How can we improve our "taste quotient" for richer living, spicier writing? The answer is obvious: go on tasting and don't be satisfied with your own narrow taste vocabulary.

It's essential to be willing to try new things. At friends' houses, if they're in a different cooking rut from your house, you'll have a chance to sample different sorts of cookery. When we were little we once hiked across the field to another farm and the kids treated us to mustard and sugar sandwiches. Now there's a taste thrill. At restaurants you might order unusual dishes, or at least sample the eel and avocado salad your father ordered, even though it looks like a mess of angleworms on a bed of goad cud. You understand, too, that you have to be willing to try restaurants beyond Freddie's Hamburger Heaven.

Demi, Megan, and Jill are all together in a French class at school, and on the last day of class they prepared and ate a typical French meal. In a previous school Demi ate Russian style in her Russian class, and in her world lit class, the group prepared a dish native to each country whose literature they studied.

Try collecting unusual tastes. Same all the various spices— alone and in food: ginger, curry, cumin. Try spruce gum. In my book The Taste of Spruce Gum, Libby first encounters that novel sensation:

Mama was making faces. "I can't see how he could like it! It's pure turpentine!" She turned and spit. Libby was startled. When had she seen mama spit, in Illinois?
"Here, Libby," chuckled Uncle Charles. "See if you're more a Vermonter than your ma." In his palm rested an amber lump. Bits of bark crusted on it, and the edges were crumbled like dirty sugar. She took it gingerly, careful not to touch his hand, and chewed it.
It shattered into a thousand pieces. Mama was right. It tasted all resiny. She wanted to spit, too— but Papa had liked spruce gum. Uncle Charles twitched the reins and Old Tom started. Now the gum began to wad, and the piney taste was somewhat fresh and pleasant.
"Can you stand it?" marveled Mama.
"You have to get used to it," Libby said, and Uncle Charles chuckled again.

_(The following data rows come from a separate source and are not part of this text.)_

(** X22. However [runClose] goes, it ends as many activities as it starts:
    the reading of the campaign and the turn of each repository are each
    closed with a success, a warning or a failure. *)
Theorem runClose_ends_every_activity {W : Type} (env : Env W) (flags : Flags)
    (w : W) :
  let isEnd ev :=
    isEndWithSuccess ev || isEndWithWarning ev || isEndWithFailure ev in
  let s' := snd (runClose env flags (init w)) in
  length (List.filter isStartActivity (trace s'))
  = length (List.filter isEnd (trace s')).
Proof.
  cbv zeta. pose proof (runClose_cases env flags w) as Hrun.
  cbv zeta in Hrun. rewrite Hrun. clear Hrun.
  assert (forall c, isStartActivity (summary c) = false /\
                    isEndWithSuccess (summary c) = false /\
                    isEndWithWarning (summary c) = false /\
                    isEndWithFailure (summary c) = false) as Hline.
  { intros c. unfold summary. by destruct (errorCount c =? 0). }
  destruct (OpenCampaign env w) as [[dir|err] w1]; [|reflexivity].
  assert (forall s1 : State W Event,
            length (List.filter isStartActivity (trace s1))
            = length (List.filter
                        (fun ev => isEndWithSuccess ev || isEndWithWarning ev
                                   || isEndWithFailure ev) (trace s1)) ->
            length (List.filter isStartActivity
                      (trace (snd (let (c, s2) :=
                                     closeLoop env (Name dir) (Repos dir) zero s1 in
                                   (tt, mkState (world s2)
                                          (trace s2 ++ [summary c]))))))
            = length (List.filter
                        (fun ev => isEndWithSuccess ev || isEndWithWarning ev
                                   || isEndWithFailure ev)
                        (trace (snd (let (c, s2) :=
                                       closeLoop env (Name dir) (Repos dir) zero s1 in
                                     (tt, mkState (world s2)
                                            (trace s2 ++ [summary c])))))))
    as Hiter.
  { intros s1 Hs1.
    pose proof (closeLoop_balanced env (Name dir) (Repos dir) zero s1) as Hbal.
    cbv zeta in Hbal.
    destruct (closeLoop env (Name dir) (Repos dir) zero s1) as [c s2].
    simpl in *. rewrite !List.filter_app, !length_app. simpl.
    destruct (Hline c) as (-> & -> & -> & ->). simpl. lia. }
  destruct (yesFlag flags).
  - by apply Hiter.
  - destruct (AskConfirm env (confirmQuestion (Name dir)) w1) as [[|] w2].
    + by apply Hiter.
    + reflexivity.
Qed.
(** * pdf-to-markdown: the text-to-Markdown reconstruction pipeline of app.js

    A shallow embedding of [extractPageText], the page loop of
    [extractTextFromPDF] and [formatAsMarkdown], of the statistics of
    [updateFileStats] and of the handlers [handleFile], [showResults],
    [resetApp] and [handleDownloadClick], together with the small part of
    the JavaScript string and RegExp semantics these functions use.

    - A JavaScript string is a list of UTF-16 code units ([N]); [length] is
      the [.length] of the source.
    - A number (the y coordinate [item.transform[5]]) is an IEEE 754
      binary64 value, a primitive [float]: [y - lastY], [Math.abs] and [>]
      are the operations of the machine, rounding included.  The value
      [undefined] is [None]; arithmetic on it gives NaN, which compares
      false with everything.
    - A regular expression is a sequence of atoms run by a backtracking
      matcher that follows the ECMAScript RepeatMatcher for greedy
      quantifiers over character classes. *)

From Stdlib Require Import Floats.PrimFloat Floats.SpecFloat Floats.FloatOps
  Floats.FloatAxioms.
From Stdlib Require Import String Ascii.
From Stdlib Require Import List NArith ZArith Bool Arith Lia.
Import ListNotations.

Close Scope string_scope.
Open Scope list_scope.
Open Scope nat_scope.

(* ------------------------------------------------------------------ *)
(** ** JavaScript strings *)

Module JS.

(** A code unit, and a string of them. *)
Abbreviation char := N (only parsing).
Abbreviation jsstring := (list N) (only parsing).

(** A literal made of ASCII characters only, as a sequence of code units. *)
Fixpoint lit (s : string) : jsstring :=
  match s with
  | EmptyString => []
  | String a s' => N_of_ascii a :: lit s'
  end.

Definition LF : char := 10%N.

(** LineTerminator of ECMAScript: LF, CR, LS, PS. *)
Definition is_line_terminator (c : char) : bool :=
  ((c =? 10) || (c =? 13) || (c =? 0x2028) || (c =? 0x2029))%N.

(** WhiteSpace of ECMAScript: TAB, VT, FF, ZWNBSP and the category Zs. *)
Definition is_white_space (c : char) : bool :=
  ((c =? 9) || (c =? 11) || (c =? 12) || (c =? 32) || (c =? 0xA0)
   || (c =? 0x1680) || ((0x2000 <=? c) && (c <=? 0x200A))
   || (c =? 0x202F) || (c =? 0x205F) || (c =? 0x3000) || (c =? 0xFEFF))%N.

(** What [String.prototype.trim] strips and what [\s] matches. *)
Definition is_space (c : char) : bool :=
  is_white_space c || is_line_terminator c.

Fixpoint trimStart (s : jsstring) : jsstring :=
  match s with
  | [] => []
  | c :: s' => if is_space c then trimStart s' else s
  end.

Definition trimEnd (s : jsstring) : jsstring := rev (trimStart (rev s)).

Definition trim (s : jsstring) : jsstring := trimEnd (trimStart s).

(** Truthiness of a string: the empty string is the only falsy one. *)
Definition truthy (s : jsstring) : bool :=
  match s with [] => false | _ :: _ => true end.

Fixpoint starts_with (sep s : jsstring) : bool :=
  match sep, s with
  | [], _ => true
  | _ :: _, [] => false
  | a :: sep', b :: s' => (a =? b)%N && starts_with sep' s'
  end.

Definition cons_head (c : char) (l : list jsstring) : list jsstring :=
  match l with
  | [] => [[c]]
  | h :: t => (c :: h) :: t
  end.

(** [s.split(sep)] for a non-empty string separator: the occurrences are
    found from left to right and do not overlap.  [skip] counts the code
    units of the separator found last that are still to be passed. *)
Fixpoint split_go (sep : jsstring) (skip : nat) (s : jsstring) : list jsstring :=
  match s with
  | [] => [[]]
  | c :: s' =>
      match skip with
      | S k => split_go sep k s'
      | O =>
          if starts_with sep s
          then [] :: split_go sep (length sep - 1) s'
          else cons_head c (split_go sep 0 s')
      end
  end.

Definition split (sep s : jsstring) : list jsstring := split_go sep 0 s.

(** [arr.join(sep)] *)
Fixpoint join (sep : jsstring) (arr : list jsstring) : jsstring :=
  match arr with
  | [] => []
  | [x] => x
  | x :: arr' => x ++ sep ++ join sep arr'
  end.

I first encountered spruce gum in Vermont the summer after we were married. Bob had gone to a camp in New Hampshire when he was twelve and chewed it there, and now he was looking forward to making a collection of this delicacy when a bunch of us climbed Camel's Hump. He circled every spruce on the trail and examined it for the delectable lumps, but after the first few finds there weren't any more. "That's funny," we kept hearing him say, a little behind us. "Somebody must have been along her recently and gathered it all." Then we stifled our giggles, the Walsh kids and myself, for once we'd found out what to look for, we were scampering along ahead of him and getting it all first. At the bottom of the mountain we presented him with a bagful that lasted him for years. The taste? You love it or you hate it— but like Libby, you can develop a liking. You can find spruce gum not only on a spruce tree, but in various New England stores— try the Shelburne Country Store, Shelburne, Vermont— or by writing to C. A. McMahan Co., Five Islands, Maine. It's about fifteen cents a box; and I buy it by the carton. Tamarack gum off a tamarack tree is even better, but I don't recommend pine gum. It won't hurt you but you'll never get it off your teeth. I've not tried Hemlock gum, after what happened to Socrates. And for an entirely different taste and texture, chew a handful or raw wheat grains, until you get down to the wheat gum.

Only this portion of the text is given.